### PROBLEM STATEMENT
From the data below, retype exactly the lines starting with the one that contains "(** [psnedf_check_resched], [wm_check_resched], ..." and ending with the one that contains "if (needed : bool)", both included.

*** STORED DATA

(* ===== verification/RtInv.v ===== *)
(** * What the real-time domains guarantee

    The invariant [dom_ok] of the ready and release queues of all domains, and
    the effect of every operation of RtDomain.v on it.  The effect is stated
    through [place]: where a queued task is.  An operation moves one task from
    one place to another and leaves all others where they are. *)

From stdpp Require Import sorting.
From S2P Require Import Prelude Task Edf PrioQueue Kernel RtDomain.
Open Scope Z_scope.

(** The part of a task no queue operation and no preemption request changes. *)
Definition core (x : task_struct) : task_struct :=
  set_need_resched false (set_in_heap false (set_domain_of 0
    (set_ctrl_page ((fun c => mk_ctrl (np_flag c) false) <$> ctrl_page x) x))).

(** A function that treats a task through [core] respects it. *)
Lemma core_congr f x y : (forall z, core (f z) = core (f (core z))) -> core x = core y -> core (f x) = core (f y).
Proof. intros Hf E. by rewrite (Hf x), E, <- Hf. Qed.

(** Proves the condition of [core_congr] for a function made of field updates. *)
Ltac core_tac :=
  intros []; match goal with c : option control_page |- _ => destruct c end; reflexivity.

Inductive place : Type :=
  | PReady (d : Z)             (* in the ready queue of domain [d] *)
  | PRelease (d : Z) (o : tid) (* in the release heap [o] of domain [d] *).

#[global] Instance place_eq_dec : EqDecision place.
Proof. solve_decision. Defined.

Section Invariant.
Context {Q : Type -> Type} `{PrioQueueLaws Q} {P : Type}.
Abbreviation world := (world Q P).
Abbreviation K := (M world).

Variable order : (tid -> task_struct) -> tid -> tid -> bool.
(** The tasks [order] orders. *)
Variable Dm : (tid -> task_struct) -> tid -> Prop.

******
*** STORED DATA

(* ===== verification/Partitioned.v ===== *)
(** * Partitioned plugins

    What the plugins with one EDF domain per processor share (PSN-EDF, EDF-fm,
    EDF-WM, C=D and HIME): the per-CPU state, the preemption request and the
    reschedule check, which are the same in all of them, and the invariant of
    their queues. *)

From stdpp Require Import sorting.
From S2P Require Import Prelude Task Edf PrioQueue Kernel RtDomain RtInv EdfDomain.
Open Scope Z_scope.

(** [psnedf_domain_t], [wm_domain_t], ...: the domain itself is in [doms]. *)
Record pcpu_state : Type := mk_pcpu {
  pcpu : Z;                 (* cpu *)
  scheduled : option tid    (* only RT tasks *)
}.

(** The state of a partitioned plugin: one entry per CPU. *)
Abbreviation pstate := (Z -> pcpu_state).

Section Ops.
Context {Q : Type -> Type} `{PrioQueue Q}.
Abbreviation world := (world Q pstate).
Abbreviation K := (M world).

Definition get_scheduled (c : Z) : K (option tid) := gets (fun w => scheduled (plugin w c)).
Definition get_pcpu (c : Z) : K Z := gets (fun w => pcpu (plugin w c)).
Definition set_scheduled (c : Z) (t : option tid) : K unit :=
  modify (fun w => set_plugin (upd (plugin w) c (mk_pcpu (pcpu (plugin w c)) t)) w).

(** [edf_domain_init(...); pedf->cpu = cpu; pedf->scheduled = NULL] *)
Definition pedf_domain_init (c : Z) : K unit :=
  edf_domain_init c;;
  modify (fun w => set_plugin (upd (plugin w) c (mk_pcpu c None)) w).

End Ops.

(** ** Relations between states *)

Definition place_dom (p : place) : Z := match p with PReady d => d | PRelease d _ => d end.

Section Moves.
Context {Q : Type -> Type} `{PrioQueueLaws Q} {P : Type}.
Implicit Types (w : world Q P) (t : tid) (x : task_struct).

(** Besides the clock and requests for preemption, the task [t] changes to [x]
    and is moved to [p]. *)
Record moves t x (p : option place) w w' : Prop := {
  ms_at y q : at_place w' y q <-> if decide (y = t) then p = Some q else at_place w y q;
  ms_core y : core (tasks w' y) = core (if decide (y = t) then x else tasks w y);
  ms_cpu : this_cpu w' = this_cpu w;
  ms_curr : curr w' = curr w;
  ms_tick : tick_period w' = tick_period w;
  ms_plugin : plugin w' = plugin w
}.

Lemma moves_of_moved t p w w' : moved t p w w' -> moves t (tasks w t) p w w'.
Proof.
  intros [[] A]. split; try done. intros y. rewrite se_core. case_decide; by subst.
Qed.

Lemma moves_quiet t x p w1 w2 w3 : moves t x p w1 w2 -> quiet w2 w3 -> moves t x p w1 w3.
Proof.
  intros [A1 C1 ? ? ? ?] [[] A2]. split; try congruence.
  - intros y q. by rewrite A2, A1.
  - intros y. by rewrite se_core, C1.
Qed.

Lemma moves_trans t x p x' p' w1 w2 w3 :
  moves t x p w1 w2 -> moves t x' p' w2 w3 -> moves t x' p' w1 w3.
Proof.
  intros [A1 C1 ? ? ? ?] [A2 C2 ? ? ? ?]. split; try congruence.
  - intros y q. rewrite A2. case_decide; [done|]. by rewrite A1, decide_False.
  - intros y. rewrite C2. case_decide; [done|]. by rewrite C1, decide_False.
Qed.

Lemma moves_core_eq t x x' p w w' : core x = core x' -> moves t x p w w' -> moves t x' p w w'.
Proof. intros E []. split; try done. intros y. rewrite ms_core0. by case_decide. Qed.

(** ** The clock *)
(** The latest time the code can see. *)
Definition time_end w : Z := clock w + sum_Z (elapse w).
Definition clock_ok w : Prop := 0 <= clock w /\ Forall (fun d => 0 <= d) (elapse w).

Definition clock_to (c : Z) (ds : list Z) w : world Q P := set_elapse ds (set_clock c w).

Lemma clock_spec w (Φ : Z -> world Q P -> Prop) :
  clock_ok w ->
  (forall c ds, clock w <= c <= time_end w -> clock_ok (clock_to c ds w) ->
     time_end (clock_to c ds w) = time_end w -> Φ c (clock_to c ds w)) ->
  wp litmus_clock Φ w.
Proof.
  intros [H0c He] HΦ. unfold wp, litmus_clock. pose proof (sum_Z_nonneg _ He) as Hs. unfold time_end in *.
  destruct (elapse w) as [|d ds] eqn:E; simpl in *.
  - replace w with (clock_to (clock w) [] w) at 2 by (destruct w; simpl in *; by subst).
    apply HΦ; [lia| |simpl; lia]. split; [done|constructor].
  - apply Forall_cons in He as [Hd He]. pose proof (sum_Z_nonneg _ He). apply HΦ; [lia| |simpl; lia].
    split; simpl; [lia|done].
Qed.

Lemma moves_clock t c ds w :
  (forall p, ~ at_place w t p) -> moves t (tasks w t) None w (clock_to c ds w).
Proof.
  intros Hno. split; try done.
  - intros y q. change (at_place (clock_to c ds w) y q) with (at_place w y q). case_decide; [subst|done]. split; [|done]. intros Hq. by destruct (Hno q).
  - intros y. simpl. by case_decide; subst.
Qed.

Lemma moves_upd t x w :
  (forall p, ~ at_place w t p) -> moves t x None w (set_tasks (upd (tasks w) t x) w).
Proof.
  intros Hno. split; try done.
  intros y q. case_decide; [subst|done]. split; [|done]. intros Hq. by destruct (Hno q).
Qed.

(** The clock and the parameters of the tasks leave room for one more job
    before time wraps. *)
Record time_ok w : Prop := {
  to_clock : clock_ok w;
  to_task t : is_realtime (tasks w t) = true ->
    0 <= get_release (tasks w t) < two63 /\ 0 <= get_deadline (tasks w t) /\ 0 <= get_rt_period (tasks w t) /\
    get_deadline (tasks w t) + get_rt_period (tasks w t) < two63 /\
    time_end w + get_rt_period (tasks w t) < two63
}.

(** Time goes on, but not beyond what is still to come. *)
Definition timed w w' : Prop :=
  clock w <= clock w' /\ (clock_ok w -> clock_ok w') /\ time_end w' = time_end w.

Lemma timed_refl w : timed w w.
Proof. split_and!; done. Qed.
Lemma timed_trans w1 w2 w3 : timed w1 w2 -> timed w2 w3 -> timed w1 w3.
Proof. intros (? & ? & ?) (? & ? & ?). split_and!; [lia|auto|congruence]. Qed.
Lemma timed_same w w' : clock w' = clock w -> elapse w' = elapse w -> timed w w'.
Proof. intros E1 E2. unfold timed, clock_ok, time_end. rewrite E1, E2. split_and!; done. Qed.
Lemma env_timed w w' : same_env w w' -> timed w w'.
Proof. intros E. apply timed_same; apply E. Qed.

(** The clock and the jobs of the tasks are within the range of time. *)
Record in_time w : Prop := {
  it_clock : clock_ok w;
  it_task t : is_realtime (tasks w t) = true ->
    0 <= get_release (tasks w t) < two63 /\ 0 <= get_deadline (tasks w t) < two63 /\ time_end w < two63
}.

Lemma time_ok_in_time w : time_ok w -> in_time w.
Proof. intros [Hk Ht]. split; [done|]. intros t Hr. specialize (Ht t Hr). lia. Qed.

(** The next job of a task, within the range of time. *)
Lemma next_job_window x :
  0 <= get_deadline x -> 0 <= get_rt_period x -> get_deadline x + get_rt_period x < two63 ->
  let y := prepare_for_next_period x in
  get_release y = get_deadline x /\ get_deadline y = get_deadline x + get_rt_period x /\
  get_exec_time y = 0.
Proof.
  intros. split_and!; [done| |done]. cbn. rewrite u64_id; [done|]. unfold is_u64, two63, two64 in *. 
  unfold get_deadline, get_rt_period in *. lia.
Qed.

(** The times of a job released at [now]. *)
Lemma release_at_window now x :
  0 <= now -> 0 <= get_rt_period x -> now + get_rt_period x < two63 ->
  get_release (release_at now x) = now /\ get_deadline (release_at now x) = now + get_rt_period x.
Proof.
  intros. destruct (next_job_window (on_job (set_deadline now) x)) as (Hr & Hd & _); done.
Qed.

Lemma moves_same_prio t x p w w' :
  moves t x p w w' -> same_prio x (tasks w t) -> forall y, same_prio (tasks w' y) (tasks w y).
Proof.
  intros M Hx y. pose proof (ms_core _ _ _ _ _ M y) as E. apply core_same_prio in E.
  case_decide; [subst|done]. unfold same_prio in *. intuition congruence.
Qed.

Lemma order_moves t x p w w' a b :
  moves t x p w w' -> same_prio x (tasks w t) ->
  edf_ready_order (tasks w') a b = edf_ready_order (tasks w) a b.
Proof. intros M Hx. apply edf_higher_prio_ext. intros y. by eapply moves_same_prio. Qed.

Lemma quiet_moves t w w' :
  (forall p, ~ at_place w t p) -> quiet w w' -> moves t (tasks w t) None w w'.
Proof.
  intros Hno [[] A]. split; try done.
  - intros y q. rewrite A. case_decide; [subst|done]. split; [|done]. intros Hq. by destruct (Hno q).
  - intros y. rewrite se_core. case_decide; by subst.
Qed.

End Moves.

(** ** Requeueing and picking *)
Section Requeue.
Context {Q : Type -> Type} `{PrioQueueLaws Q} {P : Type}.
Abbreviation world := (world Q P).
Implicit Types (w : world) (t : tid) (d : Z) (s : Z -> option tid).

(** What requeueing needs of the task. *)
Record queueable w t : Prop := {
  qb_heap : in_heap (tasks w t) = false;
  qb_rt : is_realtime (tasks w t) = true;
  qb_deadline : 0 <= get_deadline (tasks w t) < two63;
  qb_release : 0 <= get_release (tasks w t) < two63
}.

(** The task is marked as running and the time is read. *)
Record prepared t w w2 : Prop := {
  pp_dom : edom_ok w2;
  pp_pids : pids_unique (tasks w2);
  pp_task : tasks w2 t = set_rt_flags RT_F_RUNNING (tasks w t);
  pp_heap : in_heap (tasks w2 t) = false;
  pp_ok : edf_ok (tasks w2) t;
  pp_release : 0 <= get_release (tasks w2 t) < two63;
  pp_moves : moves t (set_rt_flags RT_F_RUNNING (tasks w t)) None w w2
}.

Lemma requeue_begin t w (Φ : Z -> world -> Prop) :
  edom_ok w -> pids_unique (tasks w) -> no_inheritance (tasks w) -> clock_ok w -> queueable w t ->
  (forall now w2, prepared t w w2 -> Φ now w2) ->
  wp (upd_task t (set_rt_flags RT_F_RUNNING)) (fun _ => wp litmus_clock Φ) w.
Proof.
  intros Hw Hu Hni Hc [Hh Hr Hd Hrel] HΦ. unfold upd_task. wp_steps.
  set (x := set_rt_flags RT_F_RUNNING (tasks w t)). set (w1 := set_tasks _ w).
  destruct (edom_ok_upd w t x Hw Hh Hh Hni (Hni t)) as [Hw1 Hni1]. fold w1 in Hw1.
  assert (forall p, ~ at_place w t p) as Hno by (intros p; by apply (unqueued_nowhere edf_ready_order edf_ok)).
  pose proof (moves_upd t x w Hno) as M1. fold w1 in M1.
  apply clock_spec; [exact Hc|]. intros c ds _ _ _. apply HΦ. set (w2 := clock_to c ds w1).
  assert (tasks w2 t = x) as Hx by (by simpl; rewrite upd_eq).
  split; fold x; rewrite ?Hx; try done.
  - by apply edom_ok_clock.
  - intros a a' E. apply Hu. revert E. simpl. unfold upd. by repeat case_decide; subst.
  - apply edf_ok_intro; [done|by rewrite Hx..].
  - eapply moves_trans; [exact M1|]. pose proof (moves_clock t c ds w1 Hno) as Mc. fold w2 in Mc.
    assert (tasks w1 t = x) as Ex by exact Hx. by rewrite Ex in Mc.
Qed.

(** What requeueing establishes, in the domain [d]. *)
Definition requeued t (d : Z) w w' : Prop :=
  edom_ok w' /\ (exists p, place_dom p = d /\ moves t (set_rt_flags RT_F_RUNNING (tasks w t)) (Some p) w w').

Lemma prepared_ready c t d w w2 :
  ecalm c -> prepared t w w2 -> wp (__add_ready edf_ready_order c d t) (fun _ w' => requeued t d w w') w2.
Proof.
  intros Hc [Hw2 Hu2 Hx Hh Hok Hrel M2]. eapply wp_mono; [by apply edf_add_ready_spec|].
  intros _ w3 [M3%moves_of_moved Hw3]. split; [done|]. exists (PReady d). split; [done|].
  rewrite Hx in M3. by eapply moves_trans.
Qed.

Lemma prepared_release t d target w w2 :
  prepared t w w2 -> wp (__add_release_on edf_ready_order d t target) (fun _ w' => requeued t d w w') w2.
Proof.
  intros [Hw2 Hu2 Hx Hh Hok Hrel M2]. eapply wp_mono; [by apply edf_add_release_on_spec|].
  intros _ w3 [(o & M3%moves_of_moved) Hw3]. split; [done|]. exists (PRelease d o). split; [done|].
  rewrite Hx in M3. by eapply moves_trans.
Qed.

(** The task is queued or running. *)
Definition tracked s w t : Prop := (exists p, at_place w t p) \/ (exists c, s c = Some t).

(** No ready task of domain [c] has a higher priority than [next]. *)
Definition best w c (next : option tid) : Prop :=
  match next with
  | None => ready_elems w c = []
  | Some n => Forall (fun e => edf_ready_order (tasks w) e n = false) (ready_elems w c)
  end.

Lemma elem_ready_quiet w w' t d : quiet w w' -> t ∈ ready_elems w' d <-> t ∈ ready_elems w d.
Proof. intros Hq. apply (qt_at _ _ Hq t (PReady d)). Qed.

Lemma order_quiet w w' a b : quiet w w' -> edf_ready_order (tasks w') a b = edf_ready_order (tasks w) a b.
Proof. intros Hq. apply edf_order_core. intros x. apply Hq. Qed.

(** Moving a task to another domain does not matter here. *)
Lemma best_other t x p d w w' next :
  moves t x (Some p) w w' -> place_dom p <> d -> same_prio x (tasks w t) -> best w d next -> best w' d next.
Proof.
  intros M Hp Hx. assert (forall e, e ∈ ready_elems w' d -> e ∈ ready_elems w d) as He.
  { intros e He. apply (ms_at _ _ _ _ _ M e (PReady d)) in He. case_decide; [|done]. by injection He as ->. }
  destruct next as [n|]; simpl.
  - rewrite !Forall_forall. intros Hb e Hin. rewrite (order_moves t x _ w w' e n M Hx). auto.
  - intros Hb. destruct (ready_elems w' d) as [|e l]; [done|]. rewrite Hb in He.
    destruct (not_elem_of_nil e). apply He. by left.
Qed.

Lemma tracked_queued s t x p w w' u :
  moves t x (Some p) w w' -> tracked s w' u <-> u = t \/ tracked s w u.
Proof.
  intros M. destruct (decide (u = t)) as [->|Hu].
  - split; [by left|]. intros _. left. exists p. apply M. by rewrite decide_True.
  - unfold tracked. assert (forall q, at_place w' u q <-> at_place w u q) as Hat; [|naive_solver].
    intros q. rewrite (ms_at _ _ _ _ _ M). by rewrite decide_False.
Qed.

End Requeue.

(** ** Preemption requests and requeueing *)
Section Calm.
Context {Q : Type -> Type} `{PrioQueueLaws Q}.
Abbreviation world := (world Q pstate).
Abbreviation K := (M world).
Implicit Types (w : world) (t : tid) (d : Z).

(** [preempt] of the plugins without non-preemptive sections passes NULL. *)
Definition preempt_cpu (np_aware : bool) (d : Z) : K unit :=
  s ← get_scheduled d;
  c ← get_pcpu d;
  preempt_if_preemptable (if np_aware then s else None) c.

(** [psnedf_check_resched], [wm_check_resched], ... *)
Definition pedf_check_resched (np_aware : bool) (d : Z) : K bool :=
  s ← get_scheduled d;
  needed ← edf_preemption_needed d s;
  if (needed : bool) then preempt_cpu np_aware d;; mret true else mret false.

******
*** STORED DATA

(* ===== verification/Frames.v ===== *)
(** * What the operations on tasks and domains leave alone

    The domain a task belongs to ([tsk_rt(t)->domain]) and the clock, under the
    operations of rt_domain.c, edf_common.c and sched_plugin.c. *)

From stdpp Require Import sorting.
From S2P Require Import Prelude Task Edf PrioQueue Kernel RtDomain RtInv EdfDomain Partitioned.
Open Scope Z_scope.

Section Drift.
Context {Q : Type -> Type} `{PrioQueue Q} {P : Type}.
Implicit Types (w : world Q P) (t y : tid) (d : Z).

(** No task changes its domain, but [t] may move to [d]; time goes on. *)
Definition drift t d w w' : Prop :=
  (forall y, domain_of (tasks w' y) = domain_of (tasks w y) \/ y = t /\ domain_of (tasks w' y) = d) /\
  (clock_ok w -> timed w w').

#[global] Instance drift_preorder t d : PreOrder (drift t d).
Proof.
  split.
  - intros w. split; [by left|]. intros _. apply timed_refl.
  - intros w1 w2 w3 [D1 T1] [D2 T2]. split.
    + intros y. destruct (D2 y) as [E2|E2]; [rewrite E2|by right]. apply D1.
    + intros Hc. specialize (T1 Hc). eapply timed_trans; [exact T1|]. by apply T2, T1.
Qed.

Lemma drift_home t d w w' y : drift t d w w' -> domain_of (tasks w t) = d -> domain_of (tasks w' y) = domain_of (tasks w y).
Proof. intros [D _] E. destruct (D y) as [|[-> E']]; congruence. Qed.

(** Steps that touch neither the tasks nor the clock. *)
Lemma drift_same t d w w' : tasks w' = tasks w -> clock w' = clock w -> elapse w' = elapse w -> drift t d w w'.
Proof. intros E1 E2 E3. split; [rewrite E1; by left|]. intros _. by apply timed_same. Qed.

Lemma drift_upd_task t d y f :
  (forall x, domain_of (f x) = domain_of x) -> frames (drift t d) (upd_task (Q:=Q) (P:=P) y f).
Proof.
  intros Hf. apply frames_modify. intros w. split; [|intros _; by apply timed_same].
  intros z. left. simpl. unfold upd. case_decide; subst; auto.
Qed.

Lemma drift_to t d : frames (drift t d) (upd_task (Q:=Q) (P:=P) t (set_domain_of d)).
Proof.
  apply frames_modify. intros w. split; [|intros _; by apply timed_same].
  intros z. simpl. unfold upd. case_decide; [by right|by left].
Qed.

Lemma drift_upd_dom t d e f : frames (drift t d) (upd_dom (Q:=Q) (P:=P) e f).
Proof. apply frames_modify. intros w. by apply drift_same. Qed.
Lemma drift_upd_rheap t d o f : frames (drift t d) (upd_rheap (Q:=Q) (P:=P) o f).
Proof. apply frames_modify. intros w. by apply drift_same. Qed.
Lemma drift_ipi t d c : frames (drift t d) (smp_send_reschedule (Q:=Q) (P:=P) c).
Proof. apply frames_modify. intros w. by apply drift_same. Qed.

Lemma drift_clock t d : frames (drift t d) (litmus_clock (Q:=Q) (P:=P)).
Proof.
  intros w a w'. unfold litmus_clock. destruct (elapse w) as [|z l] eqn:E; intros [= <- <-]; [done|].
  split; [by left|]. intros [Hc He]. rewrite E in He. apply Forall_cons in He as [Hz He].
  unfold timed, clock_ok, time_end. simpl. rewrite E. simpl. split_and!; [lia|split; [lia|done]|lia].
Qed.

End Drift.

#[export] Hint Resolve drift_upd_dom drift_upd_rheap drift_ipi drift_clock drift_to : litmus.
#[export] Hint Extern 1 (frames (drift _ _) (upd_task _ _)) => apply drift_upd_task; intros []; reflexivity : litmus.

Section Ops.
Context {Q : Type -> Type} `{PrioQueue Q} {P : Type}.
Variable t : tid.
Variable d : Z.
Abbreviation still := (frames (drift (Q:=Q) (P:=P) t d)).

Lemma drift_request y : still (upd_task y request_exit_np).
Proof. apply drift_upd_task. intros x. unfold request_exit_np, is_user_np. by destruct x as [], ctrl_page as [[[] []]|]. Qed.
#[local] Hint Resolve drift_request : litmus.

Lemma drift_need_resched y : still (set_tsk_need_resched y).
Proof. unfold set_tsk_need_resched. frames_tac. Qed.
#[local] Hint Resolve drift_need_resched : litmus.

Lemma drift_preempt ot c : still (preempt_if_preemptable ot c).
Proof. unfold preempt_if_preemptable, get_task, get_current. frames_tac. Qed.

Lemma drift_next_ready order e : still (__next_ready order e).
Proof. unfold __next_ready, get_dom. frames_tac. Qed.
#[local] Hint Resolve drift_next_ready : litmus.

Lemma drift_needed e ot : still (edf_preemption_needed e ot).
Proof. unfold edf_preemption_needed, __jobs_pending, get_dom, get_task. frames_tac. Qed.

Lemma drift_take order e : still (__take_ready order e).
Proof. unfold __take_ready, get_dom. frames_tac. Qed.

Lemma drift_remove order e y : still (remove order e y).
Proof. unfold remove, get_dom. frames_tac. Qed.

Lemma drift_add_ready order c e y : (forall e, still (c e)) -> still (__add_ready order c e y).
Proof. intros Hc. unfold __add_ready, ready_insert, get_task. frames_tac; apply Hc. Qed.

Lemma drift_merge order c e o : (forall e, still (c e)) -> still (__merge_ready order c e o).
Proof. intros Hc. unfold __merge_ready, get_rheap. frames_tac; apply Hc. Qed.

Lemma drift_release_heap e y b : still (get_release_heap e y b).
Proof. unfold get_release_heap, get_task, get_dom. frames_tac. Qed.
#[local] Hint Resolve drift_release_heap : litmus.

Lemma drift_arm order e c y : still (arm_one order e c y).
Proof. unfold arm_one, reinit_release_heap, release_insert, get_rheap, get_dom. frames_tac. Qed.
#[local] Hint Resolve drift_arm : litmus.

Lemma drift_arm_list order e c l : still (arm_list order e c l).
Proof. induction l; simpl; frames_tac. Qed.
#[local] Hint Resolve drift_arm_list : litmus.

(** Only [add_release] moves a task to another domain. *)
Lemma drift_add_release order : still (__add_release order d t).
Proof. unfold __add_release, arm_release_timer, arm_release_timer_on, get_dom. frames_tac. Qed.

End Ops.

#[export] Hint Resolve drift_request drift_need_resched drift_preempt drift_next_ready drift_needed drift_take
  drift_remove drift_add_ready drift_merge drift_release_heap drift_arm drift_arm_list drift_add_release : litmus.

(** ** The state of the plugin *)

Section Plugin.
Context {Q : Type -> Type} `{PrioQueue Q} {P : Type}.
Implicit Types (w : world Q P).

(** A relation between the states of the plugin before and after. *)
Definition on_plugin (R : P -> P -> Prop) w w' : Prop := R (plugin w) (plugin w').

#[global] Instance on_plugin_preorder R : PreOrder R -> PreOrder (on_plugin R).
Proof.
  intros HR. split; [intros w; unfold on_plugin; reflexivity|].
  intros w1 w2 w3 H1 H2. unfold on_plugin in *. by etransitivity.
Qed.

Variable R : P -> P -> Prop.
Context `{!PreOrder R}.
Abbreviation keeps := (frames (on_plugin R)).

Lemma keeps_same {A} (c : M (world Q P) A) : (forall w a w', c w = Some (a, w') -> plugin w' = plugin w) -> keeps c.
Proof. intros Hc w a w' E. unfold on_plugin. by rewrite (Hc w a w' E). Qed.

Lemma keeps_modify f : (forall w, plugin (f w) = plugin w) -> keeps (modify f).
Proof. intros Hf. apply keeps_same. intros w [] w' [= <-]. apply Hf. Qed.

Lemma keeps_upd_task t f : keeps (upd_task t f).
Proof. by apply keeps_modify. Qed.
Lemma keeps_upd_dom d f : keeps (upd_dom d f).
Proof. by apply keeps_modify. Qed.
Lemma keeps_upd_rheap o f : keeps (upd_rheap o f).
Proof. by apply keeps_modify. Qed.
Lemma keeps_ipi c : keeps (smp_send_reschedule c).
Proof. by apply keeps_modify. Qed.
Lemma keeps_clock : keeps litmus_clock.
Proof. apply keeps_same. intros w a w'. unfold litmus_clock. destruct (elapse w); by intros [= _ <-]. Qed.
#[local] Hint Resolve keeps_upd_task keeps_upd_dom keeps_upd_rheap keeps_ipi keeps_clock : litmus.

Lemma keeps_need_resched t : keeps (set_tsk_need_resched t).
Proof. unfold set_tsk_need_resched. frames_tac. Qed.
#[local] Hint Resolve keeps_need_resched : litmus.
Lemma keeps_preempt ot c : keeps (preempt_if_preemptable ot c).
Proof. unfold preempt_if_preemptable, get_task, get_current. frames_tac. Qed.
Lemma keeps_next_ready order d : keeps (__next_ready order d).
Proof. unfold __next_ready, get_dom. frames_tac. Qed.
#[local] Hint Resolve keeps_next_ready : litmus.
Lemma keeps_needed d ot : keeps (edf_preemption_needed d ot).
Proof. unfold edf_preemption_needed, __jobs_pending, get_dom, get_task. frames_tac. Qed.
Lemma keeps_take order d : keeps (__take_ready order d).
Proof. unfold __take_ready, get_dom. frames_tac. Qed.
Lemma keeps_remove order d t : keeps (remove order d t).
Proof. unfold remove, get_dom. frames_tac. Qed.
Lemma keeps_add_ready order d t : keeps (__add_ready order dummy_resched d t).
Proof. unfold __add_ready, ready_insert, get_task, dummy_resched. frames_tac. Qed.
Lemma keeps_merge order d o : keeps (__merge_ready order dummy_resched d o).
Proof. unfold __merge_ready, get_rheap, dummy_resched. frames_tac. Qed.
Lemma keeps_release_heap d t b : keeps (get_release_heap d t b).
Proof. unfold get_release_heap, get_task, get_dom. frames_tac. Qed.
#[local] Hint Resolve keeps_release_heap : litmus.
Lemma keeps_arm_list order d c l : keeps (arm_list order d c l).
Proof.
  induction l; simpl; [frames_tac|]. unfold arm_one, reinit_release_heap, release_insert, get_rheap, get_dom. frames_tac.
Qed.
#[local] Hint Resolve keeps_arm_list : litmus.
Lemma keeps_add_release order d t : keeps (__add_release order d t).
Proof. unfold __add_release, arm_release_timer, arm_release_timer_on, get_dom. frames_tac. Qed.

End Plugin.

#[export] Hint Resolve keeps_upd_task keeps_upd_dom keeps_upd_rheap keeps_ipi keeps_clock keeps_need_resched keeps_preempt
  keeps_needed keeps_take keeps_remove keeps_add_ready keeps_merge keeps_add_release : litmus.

******

### EXERCISE ANSWER
(** [psnedf_check_resched], [wm_check_resched], ... *)
Definition pedf_check_resched (np_aware : bool) (d : Z) : K bool :=
  s ← get_scheduled d;
  needed ← edf_preemption_needed d s;
  if (needed : bool) then preempt_cpu np_aware d;; mret true else mret false.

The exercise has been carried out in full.